In our view, one of the major NGTL advantages is a network effect. The network has over 1,100 receipt points and 300 delivery points. It is connected to almost every major demand center in Alberta (power plants, oil sands projects, industrial end markets), large gas storage assets, and most of the long-haul export pipelines. With more volume on the system, it becomes easier to backstop firm commitments to build new delivery points, expand capacity, and support long-term firm transport commitments on the Canadian Mainline. In our view, if the NGTL system was instead a dozen distinct gas transportation systems, the average tariff per mcf would be significantly higher.
As the cheapest transportation option, with the most flexibility, we believe that NGTL will capture most of the incremental growth opportunities for gas transportation within Western Canada. We see the system growing meaningfully for more than a decade as local demand for gas grows, LNG projects come online, and export capacity to the east coast increases.
Canadian Mainline (10% of 2019 EBITDA)
Much like the NGTL system, the Canadian Mainline is a long-haul gas pipeline network regulated by the CER, which has set an approved return on equity of 10.1%. The pipe originates in Alberta and transports gas to Eastern Canada and the United States. Like any cost-of-service model, if volume falls on the system, tariffs on remaining molecules increases to meet revenue requirements. From 2007 to 2013, receipt volume in Alberta on the Canadian Mainline fell from 7 Bcf/d to just under 2 Bcf/d. As a result, the Mainline toll for long-haul service rose from ~C$1.00/mcf to over C$2.00/mcf, and TRP continued to earn a return on equity in excess of 10%. This is the perfect example of why a cost-of-service model is valuable to the infrastructure owner.

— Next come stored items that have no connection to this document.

Definition selftest_sandbox (ok : bool) : rdM bool :=
  c <- create (fun d => ResourceDomainCreateSandbox d 3 true);;
  let sandbox := c.2 in
  let ok := c.1 && ok in
  when_valid sandbox ok
    (ok <- andM (inspect sandbox (fun s => SnapshotMatches s DomainLive ProfileSandbox PoolOrdinary
           1 0 0 kSandboxSectionObjectLimit 3 kSandboxChannelObjectLimit kSandboxChannelByteLimit))
           (retM ok);;
     ok <- andM (retain sandbox) (retM ok);;
     ok <- andM (release sandbox) (retM ok);;
     a <- charged sandbox 2 PoolOrdinary;;
     let ok := a.1 && ok in
     r <- charge_section sandbox 2;;
     let ok := negb r.1.1 && bool_decide (r.1.2 = kInvalidChargeKey SectionCharge) && ok in
     b <- charge_section sandbox 1;;
     let ok := b.1.1 && ok in
     ok <- andM (refused sandbox 1) (retM ok);;
     let replay := a.2 in
     ok <- andM (release sandbox) (retM ok);;
     ok <- andM (inspect sandbox (fun s => SnapshotMatches s DomainClosing ProfileSandbox
           PoolOrdinary 0 2 3 kSandboxSectionObjectLimit 3 kSandboxChannelObjectLimit
           kSandboxChannelByteLimit)) (retM ok);;
     ok <- andM (notM (retain sandbox)) (andM (refused sandbox 1) (retM ok));;
     ok <- (if ChargeKeyIsValid SectionCharge a.2
            then ok <- andM (release_section a.2) (retM ok);;
                 andM (notM (release_section replay)) (retM ok)
            else retM ok);;
     ok <- release_if_valid b.1.2 ok;;
     andM (inspect sandbox (fun s => bool_decide (snap_state s = DomainRetired)
             && (snap_owner_references s =? 0) && (use_objects (snap_section s) =? 0)
             && (use_amount (snap_section s) =? 0))) (retM ok)).

Definition selftest_wide (ok : bool) : rdM bool :=
  c <- create (fun d => ResourceDomainCreateSandbox d 4096 true);;
  let ok := c.1 && ok in
  when_valid c.2 ok
    (ok <- andM (inspect c.2 (fun s => bool_decide (snap_profile s = ProfileSandbox)
           && (use_amount_limit (snap_section s) =? kSandboxSectionPageLimitMaximum))) (retM ok);;
     andM (release c.2) (retM ok)).

Definition selftest_trusted (ok : bool) : rdM bool :=
  c <- create (fun d => ResourceDomainCreateTrusted d true);;
  let trusted := c.2 in
  let ok := c.1 && ok in
  when_valid trusted ok
    (ok <- andM (inspect trusted (fun s => SnapshotMatches s DomainLive ProfileTrusted PoolOrdinary
           1 0 0 kTrustedSectionObjectLimit kTrustedSectionPageLimit kTrustedChannelObjectLimit
           kTrustedChannelByteLimit)) (retM ok);;
     a <- charge_section trusted 512;;
     b <- (if a.1.1 then charge_section trusted 512
           else retM (false, kInvalidChargeKey SectionCharge, PoolOrdinary));;
     let ok := a.1.1 && b.1.1 && ok in
     ok <- andM (refused trusted 1) (retM ok);;
     ok <- release_if_valid a.1.2 ok;;
     ok <- release_if_valid b.1.2 ok;;
     andM (release trusted) (retM ok)).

On the flip side, TRP temporarily reduced nameplate capacity to only 3 Bcf/d, and has spent very little incremental capital on the system. From 2007 to 2019, the Canadian Mainline rate base fell by nearly half, and net income fell by about 40%. As the only long-haul gas pipeline with service to Eastern Canada, and one of the only export options to the Eastern United States, TRP’s shippers are largely captive, and spent considerable effort working with TRP to reduce tolls on the Mainline to a more competitive level – this would benefit shippers, and prevent further deterioration in rate base on the Mainline. In 2017, TRP reached a deal with 23 shippers to sign ~10-year firm commitments for 1.5 Bcf/d of capacity, at an average toll of just C$0.77/mcf (the LTFP service). In 2019, the Mainline flowed ~3 Bcf/d, which was effectively 100% of available capacity. As a result, we expect that the Mainline rate base will stabilize in the near-term.
With the Mainline operating around current nameplate capacity, LTFP tolls at a more competitive level, and gas demand expected to grow meaningfully in North America, we believe that TRP will look to eventually bring the remaining 4 Bcf/d of capacity on the Mainline back into service. In our conversations with gas producers and TRP, it’s clear that another long-term volume commitment would be needed to backstop a return of service for incremental volumes. TRP would likely require only modest capital relative to a greenfield project to ramp up capacity, which would likely result in an even lower toll for shippers. We’d be surprised if this didn’t happen in the next 4-5 years, and build it into our base case.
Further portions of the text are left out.